I would drop the comparison between Grandparents and focus on the issue of "am I comfortable with the level of gift-giving my children are receiving in general". If you feel they are being overindulged, or that your house is starting to resemble a toyrus explosion, that will be an easier and stronger discussion to have than "we don't want you to be loved more than them".

You also can't force gift-giving or time spent to be equal, but it's certainly not to soon or too late to discuss the issue with the kids- teaching them to realize the differences between people's budgets and availability. My older DS is 4 and I struggle with this too, as he has one grandparent who likes to spend a LOT (though he's not the wealthiest), one that is a moderate spender, and extended grandparents (long story) that have a very different budget and lifestyle from us. They all love him, but the time and money they have to invest is different in each case. I am hoping that little quiet comments afterwards like "wasn't it nice of Grandma Otherfamily to take the day off to go to the zoo with us? It's normally so hard for her to get time off work" will stick in his mind as he grows up, so he doesn't just think that his retired other grandparents liked him better. Only time will tell I guess :)
My friends, love is better than anger. Hope is better than fear. Optimism is better than despair. So let us be loving, hopeful and optimistic. And we’ll change the world. ~ Jack Layton.

QueenofAllThings

  • Hero Member
  • ***
  • Posts: 2921
Re: What do you think is a reasonable gift from grandparents?
« Reply #9 on: November 16, 2012, 06:51:10 AM »
Mp, I had the same issue with my parents when my children were young.  There isn't much you can do - it's hard to stifle generosity and I'm sure your parents love to spend time with your kids. You can have a conversation with your mother to let her know you'd hate for your kids to appreciate her solely for her money - would she be receptive?

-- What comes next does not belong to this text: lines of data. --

(* ===== verification/SymlinkTransport.v ===== *)
(** * Symlink metadata transport ([rust/src/symlink_transport.rs])

    The per-directory attribute that carries the metadata of the symlinks in
    it: records sorted by name, their validator, the bounded writer, the
    reader, and both directions of the wire contract. *)

From S2P Require Export Directory.

Module Symlinks.
Definition ATTRIBUTE : bytes := lit "difz.symlinks".
Definition MAX_BYTES : Z := 65536.
Definition MAGIC : bytes := lit "DIFZLINK" ++ [x01].
Definition MAX_RECORDS : Z := (MAX_BYTES - zlen MAGIC - 4) / 31.

Inductive Error : Type :=
| InvalidTransport
| TransportTooLarge
| OutOfMemory
| Metadata (e : Metadata.Error).

#[global] Instance Error_eq_dec : EqDecision Error.
Proof. solve_decision. Defined.

Record Record_ : Type := MkRecord {
  name : bytes;
  metadata : CanonicalMetadata;
  absent_times : Z;
  observed_mtime : option Time;
  acl_override : bool;
  finder_override : bool
}.

Record Transport : Type := MkTransport { records : list Record_ }.

(** ** Validation *)

(** [absent_times & bit != 0 && time.is_some()] *)
Definition absent_but_present (absent bit : Z) (time : option Time) : bool :=
  negb (Z.land absent bit =? 0) && bool_decide (is_Some time).

Definition validate (record : Record_) : result Error unit :=
  let m := MetadataCanonical.metadata (metadata record) in
  let t := times m in
  let absent := absent_times record in
  let? _ := fail_if
    (negb (Bool.eqb (bool_decide (is_Some (mtime t)) || negb (Z.land absent 1 =? 0))
             (bool_decide (is_Some (observed_mtime record))))) InvalidTransport in
  let? _ := map_err (fun _ => InvalidTransport) (validate_path (name record)) in
  let? _ := fail_if
    (negb (Z.land absent (Z.lxor 7 255) =? 0)
     || existsb (fun '(bit, time) => absent_but_present absent bit time)
          [(1, mtime t); (2, atime t); (4, btime t)]) InvalidTransport in
  fail_if
    (contains x2f (name record)
     || is_empty m && (absent =? 0) && negb (acl_override record) && negb (finder_override record)
     || negb (bool_decide (holes m = []))
     || bool_decide (is_Some (hardlink_to m))) InvalidTransport.

(** One turn of the loop of [Transport::new]. *)
Definition new_step (previous : option bytes) (record : Record_) : result Error (option bytes) :=
  let? _ := validate record in
  let? _ :=
    match previous with
    | Some p => fail_if (negb (bytes_ltb p (name record))) InvalidTransport
    | None => Ok tt
    end in
  let? _ := map_err Metadata (encode_time_override (observed_mtime record)) in
  Ok (Some (name record)).

Definition new (records : list Record_) : result Error Transport :=
  let? _ := fail_if (MAX_RECORDS <? zlen records) TransportTooLarge in
  let? _ := foldM new_step None records in
  Ok (MkTransport records).

(** ** Encoding *)

Definition add_length (length count : Z) : result Error Z :=
  let? length := ok_or TransportTooLarge (checked_add length count) in
  let? _ := fail_if (MAX_BYTES <? length) TransportTooLarge in
  Ok length.

Definition measure (length : Z) (record : Record_) : result Error Z :=
  let? observed := map_err Metadata (encode_time_override (observed_mtime record)) in
  let? blob := map_err Metadata (encoded_len (metadata record)) in
  foldM add_length length [9; zlen (as_bytes observed); zlen (name record); blob].

Definition flags (record : Record_) : Z :=
  Z.lor (Z.lor (absent_times record) (Z.shiftl (Z.b2z (acl_override record)) 3))
    (Z.shiftl (Z.b2z (finder_override record)) 4).

Definition put_record `{A : Allocator} (s : bytes) (record : Record_) : result Error bytes :=
  let? blob := map_err Metadata
    (@MetadataCanonical.encode (at_moment (zlen s) A) (metadata record)) in
  let? observed := map_err Metadata (encode_time_override (observed_mtime record)) in
  let s := s ++ le32 (zlen (name record)) in
  let s := s ++ le32 (zlen blob) in
  let s := s ++ [as_u8 (flags record)] in
  let s := s ++ as_bytes observed in
  let s := s ++ name record in
  Ok (s ++ blob).

Definition encode `{Allocator} (t : Transport) : result Error bytes :=
  let? length := foldM measure (zlen MAGIC + 4) (records t) in
  let? _ := reserve OutOfMemory 0 0 length in
  foldM put_record (MAGIC ++ le32 (zlen (records t))) (records t).

(** ** Decoding *)

Definition reader_take (length : Z) (c : cursor) : result Error (bytes * cursor) :=
  take_raw InvalidTransport c length.
Definition reader_byte : cursor -> result Error (byte * cursor) := get_byte InvalidTransport.
Definition reader_word : cursor -> result Error (Z * cursor) := get_uint InvalidTransport 4.

(** The presence byte, the time it announces, and the override they spell. *)
Definition read_observed (c : cursor) : result Error (option Time * cursor) :=
  let begin := offset c in
  let? (present, c) := reader_byte c in
  let? c :=
    match present with
    | x00 => Ok c
    | x01 => let? (_, c) := reader_take 12 c in Ok c
    | _ => Err InvalidTransport
    end in
  let? observed := map_err (fun _ => InvalidTransport)
    (decode_time_override (ztake (offset c - begin) (zdrop begin (cbytes c)))) in
  Ok (observed, c).

Definition decode_error (e : Metadata.Error) : Error :=
  match e with
  | Metadata.OutOfMemory => OutOfMemory
  | _ => InvalidTransport
  end.

(** The fields of one record, validated. *)
Definition read_record `{A : Allocator} (c : cursor) : result Error (Record_ * cursor) :=
  let? (name_len, c) := reader_word c in
  let? (meta_len, c) := reader_word c in
  let? (b, c) := reader_byte c in
  let flags := u8 b in
  let? _ := fail_if (negb (Z.land flags 224 =? 0)) InvalidTransport in
  let? (observed, c) := read_observed c in
  let? (name, c) := reader_take name_len c in
  let? (blob, c) := reader_take meta_len c in
  let? m := map_err decode_error (@MetadataDecode.decode (at_moment (offset c) A) blob) in
  let record := MkRecord name m (Z.land flags 7) observed
    (negb (Z.land flags 8 =? 0)) (negb (Z.land flags 16 =? 0)) in
  let? _ := validate record in
  Ok (record, c).

(** The loop over the records, each compared with the last one kept. *)
Fixpoint read_records `{Allocator} (n : nat) (records : list Record_) (c : cursor) :
    result Error (list Record_ * cursor) :=
  match n with
  | O => Ok (records, c)
  | S n =>
      let? (record, c) := read_record c in
      let? _ := fail_if
        match list.last records with
        | Some previous => negb (bytes_ltb (name previous) (name record))
        | None => false
        end InvalidTransport in
      read_records n (records ++ [record]) c
  end.

Definition decode `{Allocator} (s : bytes) : result Error Transport :=
  let? _ := fail_if (MAX_BYTES <? zlen s) TransportTooLarge in
  let? (magic, c) := reader_take (zlen MAGIC) (Cursor s 0) in
  let? _ := fail_if (negb (bool_decide (magic = MAGIC))) InvalidTransport in
  let? (count, c) := reader_word c in
  let? _ := fail_if ((zlen s - offset c) / 31 <? count) InvalidTransport in
  let? _ := reserve OutOfMemory 0 0 count in
  let? (records, c) := read_records (Z.to_nat count) [] c in
  let? _ := fail_if (negb (offset c =? zlen s)) InvalidTransport in
  Ok (MkTransport records).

The good news is that the children grow up. It's normal for them to go through a 'more is better' phase, but eventually they come to appreciate their grandparents for who they are - mine did. And, to some extent, your parents are making their bed.  If they want lasting relationships with their grands, spoiling them to death isnt the way to go.

Margo

  • Hero Member
  • ***
  • Posts: 1566
Re: What do you think is a reasonable gift from grandparents?
« Reply #10 on: November 16, 2012, 06:58:21 AM »
I like Sefaeria's suggestion of limiting the size/number of gifts. It may mean that your parents continue to spend more but it will be less overwhelming.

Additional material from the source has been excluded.